Vor ein paar Jahren gehörte es noch zum Standardrepertoire türkischer Politiker, den Beitritt ihres Landes zur Europäischen Union innerhalb weniger Jahre anzukündigen. Noch als im Dezember 1999 ein EU-Gipfel die Türkei erstmals zum Beitrittskandidaten kürte, verstieg sich der damalige Premier Ecevit zu der Ankündigung, schon 2004 könne man zum Club gehören.

KOMMENTARVON JÜRGEN GOTTSCHLICH

Solcher Populismus hat der Sache sehr geschadet und gehört glücklicherweise der Vergangenheit an.
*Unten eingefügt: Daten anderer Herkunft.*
(** * Chat storage benchmark (benchmark.js): a shallow embedding

    The development follows the layout of [benchmark.js]:
    - [JSNumber]: the JavaScript numbers the harness computes with
      (durations, averages, scores), [Math.min], [Math.max] and
      [Array.prototype.sort] with a numeric comparator;
    - [MockIDB]: the in-memory [MockIndexedDB] installed as
      [global.indexedDB];
    - [Bench]: [ChatStorageBenchmark] (test data generator, the five
      timed phases, the storage statistics, the report and the
      recommendation analysis, the full run and the command-line
      driver), as computations over an explicit world: the states of the
      three store adapters, [this.results], and the events an observer
      sees (console lines, calls issued to the adapters, results
      received);
    - [MessageStore]: [deleteMessage] of a store adapter over the engine;
    - [Samples]: concrete environments, adapters and results;
    - [JSNumberFacts], [MockIDBFacts], [BenchFacts]: what the definitions
      do; [Conformance]: the properties C1 to C10 of the specification;
    - [MockIDBLaws], [PhaseLaws], [DataLaws], [ReportLaws], [RunLaws]:
      further properties X1 to X28 of the engine, of the timed phases,
      of the generated data, of the report and of the run.

    The store adapters themselves (storage/way*.js) are parameters of
    the benchmark.  Numbers are modelled without rounding: a finite
    number is a rational, next to the three special values [NaN],
    [+Infinity] and [-Infinity]; signed zeros are not distinguished.
    Comparisons, [Math.min], [Math.max] and the order a sort leaves are
    those of the source; a sum, a product or a quotient is the exact
    one, where the source's is the nearest double. *)

From Stdlib Require Import ZArith QArith Qround Lia Lqa Permutation Sorted Bool.
From stdpp Require Import base strings list gmap pretty.

Local Open Scope Z_scope.

(* ===================================================================== *)
(** * JavaScript numbers *)
(* ===================================================================== *)

Module JSNumber.

Inductive number : Type :=
| NaN
| NegInf
| Fin (q : Q)
| PosInf.

Definition zero : number := Fin 0%Q.

Definition of_nat (n : nat) : number := Fin (inject_Z (Z.of_nat n)).

Definition is_nan (a : number) : bool :=
  match a with NaN => true | _ => false end.

Definition is_finite (a : number) : bool :=
  match a with Fin _ => true | _ => false end.

(** [a + b].  The sum of two finite numbers is the exact one: the
    source's is that sum rounded to the nearest double (and an infinity
    past the largest double). *)
Definition add (a b : number) : number :=
  match a, b with
  | NaN, _ | _, NaN => NaN
  | PosInf, NegInf | NegInf, PosInf => NaN
  | PosInf, _ | _, PosInf => PosInf
  | NegInf, _ | _, NegInf => NegInf
  | Fin x, Fin y => Fin (x + y)%Q
  end.

(** [- a] *)
Definition neg (a : number) : number :=
  match a with
  | NaN => NaN
  | NegInf => PosInf
  | Fin x => Fin (- x)%Q
  | PosInf => NegInf
  end.

(** [a - b] *)
Definition sub (a b : number) : number := add a (neg b).

(** [a / b]; a zero divisor is the positive zero, the only zero the
    harness divides by (an array length).  The quotient of two finite
    numbers is the exact one: the source's is that quotient rounded to
    the nearest double. *)
Definition div (a b : number) : number :=
  match a, b with
  | NaN, _ | _, NaN => NaN
  | (PosInf | NegInf), (PosInf | NegInf) => NaN
  | PosInf, Fin y => if Qle_bool 0 y then PosInf else NegInf
  | NegInf, Fin y => if Qle_bool 0 y then NegInf else PosInf
  | Fin _, (PosInf | NegInf) => Fin 0%Q
  | Fin x, Fin y =>
      if Qeq_bool y 0 then
        match (x ?= 0)%Q with Eq => NaN | Lt => NegInf | Gt => PosInf end
      else Fin (x / y)%Q
  end.

(** [a < b]: false as soon as one side is [NaN]. *)
Definition ltb (a b : number) : bool :=
  match a, b with
  | NaN, _ | _, NaN => false
  | _, NegInf => false
  | NegInf, _ => true
  | PosInf, _ => false
  | Fin _, PosInf => true
  | Fin x, Fin y => match (x ?= y)%Q with Lt => true | _ => false end
  end.

(** [a <= b]: false as soon as one side is [NaN]. *)
Definition leb (a b : number) : bool :=
  match a, b with
  | NaN, _ | _, NaN => false
  | NegInf, _ => true
  | _, PosInf => true
  | _, NegInf => false
  | PosInf, _ => false
  | Fin x, Fin y => Qle_bool x y
  end.

(** [Math.min(...l)]: starts from [+Infinity], answers [NaN] at the first
    [NaN] argument, and otherwise keeps the smaller number. *)
Fixpoint min_from (lowest : number) (l : list number) : number :=
  match l with
  | [] => lowest
  | x :: rest =>
      if is_nan x then NaN
      else min_from (if ltb x lowest then x else lowest) rest
  end.

Definition Math_min (l : list number) : number := min_from PosInf l.

(** [Math.max(...l)]: starts from [-Infinity]. *)
Fixpoint max_from (highest : number) (l : list number) : number :=
  match l with
  | [] => highest
  | x :: rest =>
      if is_nan x then NaN
      else max_from (if ltb highest x then x else highest) rest
  end.

Definition Math_max (l : list number) : number := max_from NegInf l.

(** [l.reduce((a, b) => a + b, 0)] *)
Definition sum (l : list number) : number := fold_left add l zero.

(** ** [Array.prototype.sort(comparefn)]

    The comparator's answer is read as the language prescribes: [NaN]
    counts as [+0].  The sort is stable; it is modelled as an insertion
    sort that moves an element past its right neighbour only when the
    comparator answers a positive number for the pair. *)
Section Sort.
Context {A : Type} (comparefn : A -> A -> number).

Definition SortCompare (x y : A) : number :=
  match comparefn x y with NaN => zero | v => v end.

Definition positive (v : number) : bool := ltb zero v.

Fixpoint insert (x : A) (l : list A) : list A :=
  match l with
  | [] => [x]
  | y :: rest =>
      if positive (SortCompare x y) then y :: insert x rest
      else x :: y :: rest
  end.

Fixpoint sort (l : list A) : list A :=
  match l with
  | [] => []
  | x :: rest => insert x (sort rest)
  end.
End Sort.

(** A list without [NaN]. *)
Definition no_nan (l : list number) : Prop := Forall (fun d => is_nan d = false) l.

(** The comparator [(a, b) => f(a) - f(b)], the order it is meant to
    sort by, and the arrays whose keys are all numbers proper. *)
Section By.
Context {A : Type} (f : A -> number).

Definition minus_by (a b : A) : number := sub (f a) (f b).

Definition le_by (a b : A) : Prop := leb (f a) (f b) = true.

Definition proper (l : list A) : Prop := Forall (fun a => is_nan (f a) = false) l.
End By.

End JSNumber.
Neben den offensichtlichen Zwiespältigkeiten innerhalb der EU haben aber auch die falschen Ankündigungen dazu beigetragen, dass heute der größte Teil der türkischen Bevölkerung zwar nach wie vor einen Beitritt sehr befürwortet – tatsächlich aber glaubt, dass die EU das Land nie akzeptieren wird, welche Reformen auch immer umgesetzt werden.

Die neue Regierung hütet sich daher jetzt, öffentlich darüber zu spekulieren, zu welchem Zeitpunkt die Türkei tatsächlich Vollmitglied sein könnte. Für die Geschwindigkeit machte Ministerpräsident Erdogan vor der Presse im Beisein von Bundeskanzler Schröder auch das Reformtempo innerhalb der Türkei dafür mitverantwortlich. Bei internen Gesprächen fällt oft das Jahr 2012 als frühestmöglicher Termin, eine etwas pessimistischere Variante geht von 2015 aus. Wenn dann noch die Übergangsfristen für Freizügigkeit und andere Sonderregelungen berücksichtigt werden, heißt es im Umfeld der Regierung, ist mit dem in Deutschland befürchteten Ansturm aus Anatolien frühestens 2020 zu rechnen. Der aber bliebe aus. Denn auf Grund des wirtschaftlichen Aufschwungs ist die Türkei dann nicht mehr ein Auswanderungs-, sondern längst ein Einwanderungsland.

In ihrem neuen Realismus beschäftigt sich die politische Klasse allerdings weniger mit Spekulationen über den Beitritt selbst als mit dem Weg dorthin. Aus türkischer Sicht ist entscheidend, dass Ende dieses Jahres der Beginn von Verhandlungen beschlossen wird. Damit würde die EU endlich die Frage bejahen, ob die Türkei prinzipiell dazugehören kann oder nicht. Allein damit entstünde eine ganz neue Situation. Das Land hätte ein erreichbares Ziel, es würde für ausländische Investoren kalkulierbar und könnte deshalb sein ökonomisches Potenzial bereits lange vor einer Vollmitgliedschaft ganz anders entfalten als jetzt. Wie lange es dann wirklich noch dauert, ist demgegenüber zweitrangig. Hauptsache, der Weg ist klar.